Army Physical Fitness Test

All soldiers in the Active Army, Army National Guard, and Army Reserve must take the Army Physical Fitness Test (APFT) regardless of their age. The APFT is a three-event physical performance test used to assess muscular endurance and cardiorespiratory (CR) fitness. It is a simple way to measure a soldier’s ability to effectively move his body by using his major muscle groups and CR system. Performance on the APFT is strongly linked to the soldier’s fitness level and his ability to do fitness-related tasks. An APFT with alternate test events is given to soldiers with permanent profiles and with temporary profiles greater than three months’ duration.
While the APFT testing is an important tool in determining the physical readiness of individual soldiers and units, it should not be the sole basis for the unit’s physical fitness training. Commanders at every level must ensure that fitness training is designed to develop physical abilities in a balanced way, not just to help soldiers do well on the APFT.
Commanders should use their unit’s APFT results to evaluate its physical fitness level. APFT results may indicate a need to modify the fitness programs to attain higher fitness levels. However, mission-essential tasks, not the APFT, should drive physical training.
Additional physical performance tests and standards which serve as prerequisites for Airborne/Ranger/Special Forces/SCUBA qualification are provided in DA Pam 351-4.

Methods of Evaluation
Commanders are responsible for ensuring that their soldiers are physically fit (AR 350- 15). There are several ways they can assess fitness including the following
• Testing. This is an efficient way to evaluate both the individual’s and the unit’s physical performance levels.
• Inspection. This evaluates training procedures and indicates the soundness of the unit’s physical fitness program.
• Observation.

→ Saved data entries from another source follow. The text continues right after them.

Lemma accept_padded now st h s r :
  s = "d"%char :: r ->
  accept_plain now st (h, padded s) =
    {| in_base := in_base st; good_hashes := sinsert h (good_hashes st);
       all_hashes := all_hashes st ++ [[h]]; all_confs := all_confs st ++ [s] |}.
Proof.
  intros E. unfold accept_plain. rewrite (strip_padded s r E).
  destruct (compressed_cases s) as [->|(z & -> & Hz)]; subst s; cbn [is_nil head tail].
  - rewrite !(bool_decide_eq_false_2 (Some "d"%char = _)) by done. by rewrite bool_decide_eq_true_2.
  - rewrite (bool_decide_eq_false_2 (Some "z"%char = Some "m"%char)) by done.
    rewrite bool_decide_eq_true_2 by done. rewrite Hz. cbn [is_nil head].
    by rewrite bool_decide_eq_true_2.
Qed.

(** ** Decryption *)

Definition key_fits (k : bytes) : Prop := key_args_ok k (encryption_domain ty).

Lemma decrypt_all_ok k ks plains msgs hashes :
  Forall2 (fun p c => encrypt p k (encryption_domain ty) = Ok c /\ size_of p < 2 ^ 63) plains msgs ->
  key_fits k -> length hashes = length msgs ->
  decrypt_all ty (k :: ks) (zip hashes msgs) = Ok (zip hashes plains).
Proof.
  intros Hf Hk. unfold decrypt_all.
  assert (forall acc, length hashes = length msgs ->
    foldM (fun acc hc => o ← try_keys ty (k :: ks) hc.2;
                         Ok (match o with Some p => acc ++ [(hc.1, p)] | None => acc end))
          acc (zip hashes msgs) = Ok (acc ++ zip hashes plains)) as Hg; [|intros Hl; by apply (Hg [])].
  revert hashes; induction Hf as [|p c plains msgs [He Hs] Hf IH]; intros hashes acc Hl.
  { destruct hashes; [|done]. cbn. by rewrite app_nil_r. }
  destruct hashes as [|h hashes]; [done|]. cbn [zip zip_with foldM fst snd try_keys].
  destruct (decrypt_encrypt p k (encryption_domain ty) Hk Hs) as (c' & He' & Hd).
  rewrite He in He'. injection He' as <-. rewrite Hd. cbn [mbind res_bind].
  rewrite IH by (by injection Hl). by rewrite <- app_assoc.
Qed.

Lemma encrypt_ok p k :
  key_fits k -> exists c, encrypt p k (encryption_domain ty) = Ok c.
Proof. intros Hk. unfold encrypt. rewrite make_encrypt_key_ok by done. by eexists. Qed.

Lemma encrypt_parts_ok k parts :
  key_fits k ->
  exists msgs, foldM (fun acc p => c ← encrypt p k (encryption_domain ty); Ok (acc ++ [c])) [] parts = Ok msgs /\
    Forall2 (fun p c => encrypt p k (encryption_domain ty) = Ok c) parts msgs.
Proof.
  intros Hk.
  assert (forall acc, exists msgs,
    foldM (fun acc p => c ← encrypt p k (encryption_domain ty); Ok (acc ++ [c])) acc parts = Ok (acc ++ msgs) /\
    Forall2 (fun p c => encrypt p k (encryption_domain ty) = Ok c) parts msgs) as Hg;
    [|destruct (Hg []) as (msgs & ? & ?); by exists msgs].
  induction parts as [|p parts IH]; intros acc; cbn.
  { exists []. by rewrite app_nil_r. }
  destruct (encrypt_ok p k Hk) as [c Hc]. rewrite Hc. cbn.
  destruct (IH (acc ++ [c])) as (msgs & -> & Hf). exists (c :: msgs). rewrite <- app_assoc.
  split; [done|by constructor].
Qed.

(** ** What a push produces *)

(** The plaintexts of the messages [push] returns for the serialized message [s]. *)
Definition plaintexts (s : bytes) : res (list bytes) :=
  if MAX_MESSAGE_SIZE <? size_of (padded s) + ENCRYPT_DATA_OVERHEAD
  then multipart_parts (padded s) else Ok [padded s].

(** The end of [push]: from dirty to waiting; the obsolete hashes are handed out once. *)
Lemma push_finish b (s : Z) (msgs : list bytes) :
  exists b', (b ← (if is_dirty b then set_state b Waiting else Ok b);
     let obs := if is_readonly b then [] else _old_hashes b in
     Ok ((s, msgs, obs), set_hashes b (_state b) (_curr_hashes b) [] (_needs_dump b))) =
    Ok ((s, msgs, if is_readonly b then [] else _old_hashes b), b') /\
    _config b' = _config b /\ _keys b' = _keys b /\ _old_hashes b' = [] /\
    _curr_hashes b' = _curr_hashes b /\ _state b' = (if is_dirty b then Waiting else _state b).
Proof.
  unfold is_dirty. destruct (decide (_state b = Dirty)) as [E|E].
  - rewrite (bool_decide_eq_true_2 (_state b = Dirty)) by done.
    unfold set_state. rewrite E. cbn. by eexists.
  - rewrite (bool_decide_eq_false_2 (_state b = Dirty)) by done. cbn. by eexists.
Qed.

(** Configs of the user that old clients understand: their namespaces can be wrapped. *)
Definition wrappable : Prop := accepts_protobuf ty = true -> user_namespace (storage_namespace ty) = true.
(** The message [m] carries the ciphertext [c] of [p], wrapped or as it is. *)
Definition carries (k p m : bytes) : Prop :=
  exists c, encrypt p k (encryption_domain ty) = Ok c /\ size_of p < 2 ^ 63 /\
    (m = c \/ accepts_protobuf ty = true /\ unwrap_config k m (storage_namespace ty) = Ok c).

This is an ongoing way to review training but is not as reliable as testing as an indicator of the unit’s level of fitness.

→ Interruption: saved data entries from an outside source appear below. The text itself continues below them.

(* ===== verification/DumpFacts.v ===== *)
(** * Facts about dumping and reloading a config object *)
From S2P Require Import Prelude OMap BtValue ThirdParty ConfigData ConfigDataFacts ConfigParse.
From S2P Require Import ConfigParseFacts ConfigMessage MessageFacts MergeFacts ReplayFacts.
From S2P Require Import ReplayFacts Encrypt SessionEncrypt Protos ConfigBase BaseFacts.
From S2P Require Import Multipart BaseSync SyncFacts.

Definition in_int32 (z : Z) : bool := (- 2 ^ 31 <=? z) && (z <? 2 ^ 31).

(** A set of parts as the object builds it. *)
Definition wf_parts (e : bytes * PartialMessages) : Prop :=
  size_of e.1 = HASH_SIZE /\ in_int64 (pms_expiry e.2) = true /\ in_int32 (pms_size e.2) = true /\
  Forall (fun p => in_int32 (pm_index p) = true) (pms_parts e.2) /\
  (pms_done e.2 = false -> 0 < pms_size e.2 \/ pms_parts e.2 = []).

(** What is left of a set of parts after a dump: that it was completed is forgotten. *)
Definition reloaded_parts (p : PartialMessages) : PartialMessages :=
  {| pms_done := false; pms_size := if pms_done p then 0 else pms_size p;
     pms_parts := if pms_done p then [] else pms_parts p; pms_expiry := pms_expiry p |}.

Record dumpable (b : ConfigBase) : Prop := {
  db_config : sendable (_config b);
  db_state : _state b = Clean \/ _state b = Waiting;
  db_curr : ssorted (_curr_hashes b);
  db_old : ssorted (_old_hashes b);
  db_sorted : msorted (_multiparts b);
  db_parts : Forall wf_parts (_multiparts b);
  db_extra : bt_wf_dict (_extra b)
}.

Section WithLibraries.
Context `{Oxenc} `{CryptoBox} `{Aead} `{Zstd} `{Protobuf}.
Variable ty : ConfigType.

Lemma in_int32_bt z : in_int32 z = true -> bt_wf (BInt z) /\ as_int32 (BInt z) = Ok z.
Proof.
  intros Hz. split; [|cbn; unfold in_int32 in Hz; by rewrite Hz].
  unfold in_int32 in Hz. bool_prop. cbn. unfold INT64_MIN, UINT64_MAX. lia.
Qed.

(** ** Message parts *)

Lemma load_dump_part p : in_int32 (pm_index p) = true -> load_part (dump_part p) = Ok p.
Proof.
  intros Hi%in_int32_bt. unfold load_part, dump_part. cbn [as_dict mbind res_bind].
  rewrite (proj2 Hi). cbn. by destruct p.
Qed.

Lemma load_part_list acc ps :
  Forall (fun p => in_int32 (pm_index p) = true) ps ->
  foldM (fun ps x => p ← load_part x; Ok (ps ++ [p])) acc (dump_part <$> ps) = Ok (acc ++ ps).
Proof.
  intros Hf. revert acc; induction Hf as [|p ps Hp _ IH]; intros acc; cbn [fmap list_fmap foldM].
  { by rewrite app_nil_r. }
  rewrite load_dump_part by done. cbn [mbind res_bind]. unfold fmap in IH. rewrite IH.
  by rewrite <- app_assoc.
Qed.

Lemma load_dump_parts now k p :
  wf_parts (k, p) -> now <= pms_expiry p ->
  load_parts now k (dump_parts p) = Ok (Some (reloaded_parts p)).
Proof.
  intros (Hk & He & Hs & Hf & Hd) Hnow. cbn [fst snd] in *. unfold load_parts, dump_parts.
  cbn [as_dict mbind res_bind]. rewrite Hk. cbn [Z.eqb Pos.eqb negb HASH_SIZE].
  unfold require at 1. cbn [app skip_pairs]. rewrite kltb_refl. cbn [snd]. rewrite keqb_refl.
  assert (in_int32 (if pms_done p then 0 else pms_size p) = true) as Hs' by (by destruct (pms_done p)).
  rewrite (proj2 (in_int32_bt _ Hs')). cbn [mbind res_bind].
  unfold require at 1. cbn [skip_pairs]. rewrite kltb_refl. cbn [snd]. rewrite keqb_refl.
  cbn [as_int64]. rewrite He. cbn [mbind res_bind]. rewrite (proj2 (Z.ltb_ge _ _)) by lia.
  unfold reloaded_parts. destruct (pms_done p) eqn:Ed; [done|].
  destruct (Z.ltb_spec 0 (pms_size p)) as [Hpos|Hneg].
  - unfold require. cbn [skip_pairs]. rewrite kltb_refl. cbn [snd]. rewrite keqb_refl.
    cbn [as_list mbind res_bind]. rewrite load_part_list by done. done.
  - destruct (Hd eq_refl) as [?|Hn]; [lia|]. by rewrite Hn.
Qed.

Definition unexpired (now : Z) (m : list (bytes * PartialMessages)) : list (bytes * PartialMessages) :=
  filter (fun e => now <= pms_expiry e.2) m.

Lemma load_dump_multiparts now b :
  msorted (_multiparts b) -> Forall wf_parts (_multiparts b) ->
  load_multiparts now (dump_multiparts now b) [] =
    Ok ((fun e => (e.1, reloaded_parts e.2)) <$> unexpired now (_multiparts b)).
Proof.
  intros Hs Hf. unfold dump_multiparts, load_multiparts. fold (unexpired now (_multiparts b)).
  assert (msorted (unexpired now (_multiparts b))) as Hs' by (by apply msorted_filter).
  assert (Forall (fun e => wf_parts e /\ now <= pms_expiry e.2) (unexpired now (_multiparts b))) as Hf'.
  { apply Forall_forall. intros e [? He]%list_elem_of_filter. rewrite Forall_forall in Hf. auto. }
  generalize dependent (unexpired now (_multiparts b)). intros l Hs' Hf'.
  assert (forall acc : list (bytes * PartialMessages), msorted (acc ++ ((fun e => (e.1, reloaded_parts e.2)) <$> l)) ->
    foldM (fun m kv => o ← load_parts now kv.1 kv.2;
                       Ok (match o with Some p => minsert kv.1 p m | None => m end)) acc
      ((fun e => (e.1, dump_parts e.2)) <$> l) =
    Ok (acc ++ ((fun e => (e.1, reloaded_parts e.2)) <$> l))) as Hg.
  { clear -Hf'. induction Hf' as [|[k p] l [Hw Hn] _ IH]; intros acc Ha; cbn [fmap list_fmap foldM fst snd].
    { by rewrite app_nil_r. }
    rewrite load_dump_parts by done. cbn [mbind res_bind]. cbn [fmap list_fmap fst snd] in Ha.
    rewrite minsert_last.
    2: { apply msorted_app in Ha as (_ & _ & Hlt). apply Forall_forall. intros q Hq.
         apply (Hlt q (k, reloaded_parts p) Hq). by left. }
    unfold fmap in IH, Ha. rewrite IH by (by rewrite <- app_assoc). by rewrite <- app_assoc. }
  apply (Hg []). unfold msorted in *. cbn. by rewrite <- list_fmap_compose.
Qed.

(** ** Hashes *)

Lemma strings_of_sorted l : ssorted l -> strings_of (BStr <$> l) = Ok l.
Proof.
  intros Hs. unfold strings_of.
  assert (forall acc, foldM (fun s v => x ← as_string v; Ok (sinsert x s)) acc (BStr <$> l) =
                      Ok (foldl (fun g h => sinsert h g) acc l)) as Hg.
  { clear. induction l as [|x l IH]; intros acc; [done|]. cbn [fmap list_fmap foldM as_string mbind res_bind foldl].
    apply IH. }
  rewrite Hg, hash_set_foldl by constructor. f_equal. apply sext; [apply insert_all_sorted; constructor|done|].
  intros x. rewrite insert_all_In. set_solver.
Qed.

(** ** The whole object *)

Abbreviation dcx src pos rest :=
  {| dc_src := src; dc_pos := pos; dc_rest := rest; dc_complete := true |}.

Lemma dc_skip_here src pos k v X :
  dc_skip_until k (dcx src pos ((k, v) :: X)) = Ok (true, dcx src (pos + 0)%nat ((k, v) :: X)).
Proof.
  unfold dc_skip_until. cbn [dc_rest skip_pairs]. rewrite kltb_refl. cbn [dc_src dc_pos dc_complete].
  by rewrite keqb_refl.
Qed.

Lemma dump_multiparts_wf now b :
  msorted (_multiparts b) -> Forall wf_parts (_multiparts b) -> bt_wf_dict (dump_multiparts now b).
Proof.
  intros Hs Hf. unfold dump_multiparts. split.
  - unfold msorted. rewrite <- list_fmap_compose. apply (msorted_filter _ _ Hs).
  - rewrite Forall_fmap. apply Forall_forall. intros e [_ He]%list_elem_of_filter.
    rewrite Forall_forall in Hf. apply Hf in He as (_ & He & Hz & Hp & _). cbn [snd compose].
    unfold dump_parts. apply bt_wf_BDict. split.
    + destruct (pms_done e.2); repeat constructor.
    + assert (bt_wf (BInt (if pms_done e.2 then 0 else pms_size e.2))).
      { destruct (pms_done e.2); [by apply int64_bt|by apply in_int32_bt]. }
      destruct (pms_done e.2); cbn [app];
        (apply Forall_cons; split; [done|]; apply Forall_cons; split; [by apply int64_bt|]); [done|].
      apply Forall_singleton. cbn [snd]. apply bt_wf_BList. unfold bt_wf_list. rewrite Forall_fmap.
      eapply Forall_impl; [apply Hp|]. intros p Hi. unfold compose, dump_part. apply bt_wf_BDict.
      split; [repeat constructor|]. apply Forall_cons. split; [by apply in_int32_bt|]. by repeat constructor.
Qed.

Lemma dump_load now b :
  dumpable b -> lag (_config b) = config_lags ty ->
  exists s d b' m, make_dump now b = Ok (d, b') /\ serialize (_config b) false = Ok (s, _config b') /\
    load_dump ty now d =
      Ok {| _config := m; _keys := []; _state := _state b; _curr_hashes := _curr_hashes b;
            _old_hashes := _old_hashes b;
            _multiparts := (fun e => (e.1, reloaded_parts e.2)) <$> unexpired now (_multiparts b);
            _needs_dump := false; _sign_sk := None; _sign_pk := None;
            _extra := if keeps_extra ty then _extra b else [] |} /\
    data_ m = sent_data (_config b) /\ seqno_hash_ m = (seqno (_config b), hash_msg s) /\
    unknown_ m = unknown_ (_config b) /\
    lagged_diffs_ m = window (seqno (_config b)) (config_lags ty) (lagged_diffs_ (_config b)).
Proof.
  intros [Hc Hst Hcu Hol Hms Hmp Hex] Hl.
  destruct (serialize_sendable _ false None None true Hc) as
    (s & c & m & Hs & _ & Hpar & Hd & Hsh & Hu & Hlg & _); [by intros body|].
  set (pairs := [(bs "!", BInt (state_value (_state b))); (bs "$", BStr s);
         (bs "(", BList (BStr <$> _curr_hashes b)); (bs ")", BList (BStr <$> _old_hashes b));
         (bs "*", BDict (dump_multiparts now b)); (bs "+", BDict (_extra b))]).
  assert (in_int32 (state_value (_state b)) = true) as Hsv by (by destruct Hst as [->| ->]).
  assert (forall l : list bytes, bt_wf (BList (BStr <$> l))) as Hstr.
  { intros l. apply bt_wf_BList. unfold bt_wf_list. rewrite Forall_fmap. by apply Forall_forall. }
  assert (bt_wf_dict pairs) as Hw.
  { split; [by repeat constructor|]. unfold pairs. rewrite !Forall_cons. cbn [snd].
    split_and!; try done; try apply Hstr.
    - by apply in_int32_bt.
    - by apply bt_wf_BDict, dump_multiparts_wf.
    - by apply bt_wf_BDict. }
  exists s, (bt_dict_print pairs), (set_config b c), m.
  unfold make_dump. rewrite Hs. split_and!; [done|done| |done|done|done|by rewrite <- Hl].
  unfold load_dump. rewrite <- (app_nil_r (bt_dict_print pairs)), dc_open_print by done.
  cbn [mbind res_bind]. unfold pairs. rewrite dc_skip_here. cbn [negb throw_if mbind res_bind].
  rewrite dc_next_cons, (proj2 (in_int32_bt _ Hsv)). cbn [fmap res_fmap mbind res_bind].
  rewrite dc_skip_here. cbn [negb throw_if mbind res_bind]. rewrite dc_next_cons.
  cbn [as_string mbind res_bind].
  assert (state_of_value (state_value (_state b)) = _state b) as -> by (by destruct Hst as [->| ->]).
  rewrite (bool_decide_eq_false_2 (_state b = Dirty)) by (destruct Hst as [->| ->]; done).
  rewrite <- Hl, Hpar. cbn [mbind res_bind]. unfold load_hashes. rewrite dc_skip_here, dc_next_cons.
  rewrite strings_of_sorted by done. cbn [mbind res_bind]. rewrite dc_skip_here.
  cbn [negb throw_if mbind res_bind]. rewrite dc_next_cons. cbn [as_list mbind res_bind].
  rewrite strings_of_sorted by done. cbn [mbind res_bind]. rewrite dc_skip_here, dc_next_cons.
  cbn [as_dict mbind res_bind]. rewrite load_dump_multiparts by done. cbn [mbind res_bind].
  rewrite dc_skip_here. by rewrite dc_next_cons.
Qed.
End WithLibraries.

• Medical examination. This detects individual disabilities, health-related problems, and physical problems.

Over-Forty Cardiovascular Screening Program
The Army’s over-40 cardiovascular screening program (CVSP) does the following:
• Identifies soldiers with a risk of coronary heart disease.
• Provides guidelines for safe, regular CR exercise.

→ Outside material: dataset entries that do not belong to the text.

(* ===== verification/MultiEncrypt.v ===== *)
(** * Encryption for several recipients

    [include/session/multi_encrypt.hpp] and [src/multi_encrypt.cpp]: one copy of a message (or one
    message each) encrypted for every recipient under a key both sides derive from a key exchange,
    and decryption by trying every copy. *)
From S2P Require Import Prelude OMap BtValue ThirdParty ConfigData ConfigParse Encrypt Protos ConfigBase.
From S2P Require Import Multipart.

(** [catch (...)]: undefined behaviour and exhausted fuel are not exceptions. *)
Definition catch_all {A} (r : res A) (fallback : A) : res A :=
  match r with
  | Throw UB => Throw UB
  | Throw OutOfFuel => Throw OutOfFuel
  | Throw _ => Ok fallback
  | Ok a => Ok a
  end.

Section WithSodium.
Context `{Oxenc} `{X25519} `{Aead}.

(** [encrypt_multi_key]: H(aB || S || R) with the sender [S] and the recipient [R]; a/A is the
    caller's key pair. *)
Definition encrypt_multi_key (a A B : bytes) (encrypting : bool) (domain : bytes) : res bytes :=
  match x_scalarmult a B with
  | None => Throw InvalidArgument
  | Some buf =>
      let '(sender, recipient) := if encrypting then (A, B) else (B, A) in
      Ok (generichash 32 (take 64 domain) (buf ++ take 32 sender ++ take 32 recipient))
  end.

Definition encrypt_multi_impl (msg key nonce : bytes) : bytes := aead_encrypt msg (take 24 nonce) key.

Definition decrypt_multi_impl (ciphertext key nonce : bytes) : option bytes :=
  if size_of ciphertext <? XCHACHA_ABYTES then None
  else aead_decrypt ciphertext (take 24 nonce) key.

Definition validate_multi_fields (nonce privkey pubkey : bytes) : res unit :=
  _ ← throw_if (size_of nonce <? 24) LogicError;
  _ ← throw_if (negb (size_of privkey =? 32)) LogicError;
  throw_if (negb (size_of pubkey =? 32)) LogicError.

(** The loop of [encrypt_for_multiple]: what [call] is called with, in order.  A single message
    goes to everybody. *)
Fixpoint encrypt_each (single : bool) (messages recipients : list bytes)
    (nonce privkey pubkey domain : bytes) (ignore_invalid : bool) : res (list bytes) :=
  match recipients with
  | [] => Ok []
  | r :: recipients' =>
      match messages with
      | [] => Throw UB
      | m :: messages' =>
          let rest := encrypt_each single (if single then messages else messages') recipients'
                        nonce privkey pubkey domain ignore_invalid in
          match encrypt_multi_key privkey pubkey r true domain with
          | Throw e => if ignore_invalid then rest else Throw e
          | Ok key => cs ← rest; Ok (encrypt_multi_impl m key nonce :: cs)
          end
      end
  end.

Definition encrypt_for_multiple (messages recipients : list bytes)
    (nonce privkey pubkey domain : bytes) (ignore_invalid : bool) : res (list bytes) :=
  _ ← validate_multi_fields nonce privkey pubkey;
  _ ← throw_if (existsb (fun r => negb (size_of r =? 32)) recipients) LogicError;
  _ ← throw_if (negb (length messages =? 1)%nat &&
                negb (length messages =? length recipients)%nat) LogicError;
  encrypt_each (length messages =? 1)%nat messages recipients nonce privkey pubkey domain
    ignore_invalid.

(** The loop of [decrypt_for_multiple] over the callback [next_ciphertext], a function of the
    state [st] it closes over. *)
Section Decrypt.
Context {St : Type} (next_ciphertext : St -> res (option bytes * St)).

Fixpoint decrypt_loop (fuel : nat) (st : St) (nonce key : bytes) : res (option bytes * St) :=
  match fuel with
  | O => Throw OutOfFuel
  | S fuel =>
      let! (ciphertext, st) := next_ciphertext st in
      match ciphertext with
      | None => Ok (None, st)
      | Some c =>
          match decrypt_multi_impl c key nonce with
          | Some decrypted => Ok (Some decrypted, st)
          | None => decrypt_loop fuel st nonce key
          end
      end
  end.

Definition decrypt_for_multiple (fuel : nat) (st : St)
    (nonce privkey pubkey sender_pubkey domain : bytes) : res (option bytes * St) :=
  _ ← validate_multi_fields nonce privkey pubkey;
  _ ← throw_if (negb (size_of sender_pubkey =? 32)) LogicError;
  key ← encrypt_multi_key privkey pubkey sender_pubkey false domain;
  decrypt_loop fuel st nonce key.
End Decrypt.

(** [if (it == ciphertexts.end()) return nullopt; return *it++;] *)
Definition next_of_list (l : list bytes) : res (option bytes * list bytes) :=
  match l with [] => Ok (None, []) | c :: l' => Ok (Some c, l') end.

(** [decrypt_for_multiple(const std::vector<...>& ciphertexts, ...)] *)
Definition decrypt_from_list (ciphertexts : list bytes)
    (nonce privkey pubkey sender_pubkey domain : bytes) : res (option bytes) :=
  fst <$> decrypt_for_multiple next_of_list (S (length ciphertexts)) ciphertexts
            nonce privkey pubkey sender_pubkey domain.

(** [detail::x_keys] *)
Definition x_keys (ed25519_secret_key : bytes) : res (bytes * bytes) :=
  _ ← throw_if (negb (size_of ed25519_secret_key =? 64)) InvalidArgument;
  match ed_pk_to_curve25519 (drop 32 ed25519_secret_key) with
  | None => Throw RuntimeError
  | Some x_pub => Ok (ed_sk_to_curve25519 ed25519_secret_key, x_pub)
  end.

(** The junk that fills the list up to a multiple of [pad]: [random i] stands for the [i]th
    [randombytes_buf] of [pad_size] bytes. *)
Definition junk_entries (messages : list bytes) (pad msg_count : Z) (random : nat -> Z -> bytes) :
    list bytes :=
  let pad_size := if 1 <? pad then match messages with m :: _ => size_of m | [] => 0 end else 0 in
  if pad_size =? 0 then []
  else (fun i => random i pad_size) <$> seq 0 (Z.to_nat ((- msg_count) mod pad)).

(** [encrypt_for_multiple_simple(messages, recipients, privkey, pubkey, domain, nonce, pad)] *)
Definition encrypt_for_multiple_simple (messages recipients : list bytes)
    (privkey pubkey domain : bytes) (nonce : option bytes) (pad : Z)
    (random_nonce : bytes) (random : nat -> Z -> bytes) : res bytes :=
  nonce ← match nonce with
          | None => Ok random_nonce
          | Some n => if size_of n =? 24 then Ok n else Throw InvalidArgument
          end;
  cs ← encrypt_for_multiple messages recipients nonce privkey pubkey domain false;
  let junk := junk_entries messages pad (size_of cs) random in
  Ok (bt_dict_print [(bs "#", BStr nonce); (bs "e", BList (BStr <$> (cs ++ junk)))]).

(** The overload that takes an Ed25519 secret key; its [nonce] is a span, empty by default, that
    is converted to an engaged [std::optional]. *)
Definition encrypt_for_multiple_simple_ed (messages recipients : list bytes)
    (ed25519_secret_key domain nonce : bytes) (pad : Z)
    (random_nonce : bytes) (random : nat -> Z -> bytes) : res bytes :=
  let! (x_privkey, x_pubkey) := x_keys ed25519_secret_key in
  encrypt_for_multiple_simple messages recipients x_privkey x_pubkey domain (Some nonce) pad
    random_nonce random.

(** The callback over the ["e"] list. *)
Definition next_of_bt_list (l : bt_list) : res (option bytes * bt_list) :=
  match l with [] => Ok (None, []) | v :: l' => s ← as_string v; Ok (Some s, l') end.

(** [d.require<T>(key)] on the outer dict. *)
Definition dc_require (key : bytes) (e : exn) (d : dict_consumer) : res (bt_value * dict_consumer) :=
  let! (found, d) := dc_skip_until key d in
  _ ← throw_if (negb found) e;
  let! (_, v, d) := dc_next d in
  Ok (v, d).

Definition decrypt_for_multiple_simple (encoded privkey pubkey sender_pubkey domain : bytes) :
    res (option bytes) :=
  catch_all
    (d ← dc_open encoded;
     let! (v, d) := dc_require "#" RuntimeError d in
     nonce ← as_string v;
     if negb (size_of nonce =? 24) then Ok None
     else
       let! (v, d) := dc_require "e" RuntimeError d in
       l ← as_list v;
       fst <$> decrypt_for_multiple next_of_bt_list (S (length l)) l
                 nonce privkey pubkey sender_pubkey domain)
    None.

Definition decrypt_for_multiple_simple_x (encoded ed25519_secret_key sender_pubkey domain : bytes) :
    res (option bytes) :=
  let! (x_privkey, x_pubkey) := x_keys ed25519_secret_key in
  decrypt_for_multiple_simple encoded x_privkey x_pubkey sender_pubkey domain.

Definition decrypt_for_multiple_simple_ed25519
    (encoded ed25519_secret_key sender_ed25519_pubkey domain : bytes) : res (option bytes) :=
  _ ← throw_if (negb (size_of sender_ed25519_pubkey =? 32)) InvalidArgument;
  match ed_pk_to_curve25519 sender_ed25519_pubkey with
  | None => Throw RuntimeError
  | Some sender_pub => decrypt_for_multiple_simple_x encoded ed25519_secret_key sender_pub domain
  end.
End WithSodium.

•Gives advice and help in controlling heart-disease risk factors.
• Uses treadmill testing only for high risk soldiers who need it.
All soldiers, both active and reserve component, must take the APFT for record regardless of age unless prohibited by a medical profile. For soldiers who reached age 40 on or after 1 January 1989, there is no requirement for clearance in the cardiovascular screening program before taking a record APFT. Soldiers who reached age 40 before 1 January 1989 must be cleared through the cardiovascular screening program before taking a record APFT. Prior to their CVSP evaluation, however, they may still take part in physical training to include diagnostic APFTs unless profiled or contraindications to exercise
exist. All soldiers must undergo periodic physical examinations in accordance with AR 40-501 and NGR 40- 501. These include screening for cardiovascular risk factors.

As stated, APFT events assess muscular endurance and CR fitness. The lowest passing APFT standards reflect the minimum acceptable fitness level for all soldiers, regardless of MOS or component. When applied to a command, APFT results show a unit’s overall level of physical fitness. However, they are not all-inclusive, overall measures of physical-combat readiness. To assess this, other physical capabilities must be measured. The APFT does, however, give a commander a sound measurement of the general fitness level of his unit.
Service schools, agencies, and units may set performance goals which are above the minimum APFT standards in accordance with their missions (AR 350- 15). Individual soldiers are also encouraged to set for themselves a series of successively higher APFT performance goals. They should always strive to improve themselves physically and never be content with meeting minimum standards. Competition on the APFT among soldiers or units can also be used to motivate them to improve their fitness levels.
Testing is not a substitute for a regular, balanced exercise program. Diagnostic testing is important in monitoring training progress but, when done too often, may decrease motivation and waste training time.
The test period is defined as the period of time which elapses from starting to finishing the three events. It must not take more than two hours. Soldiers must do all three events in the same test period.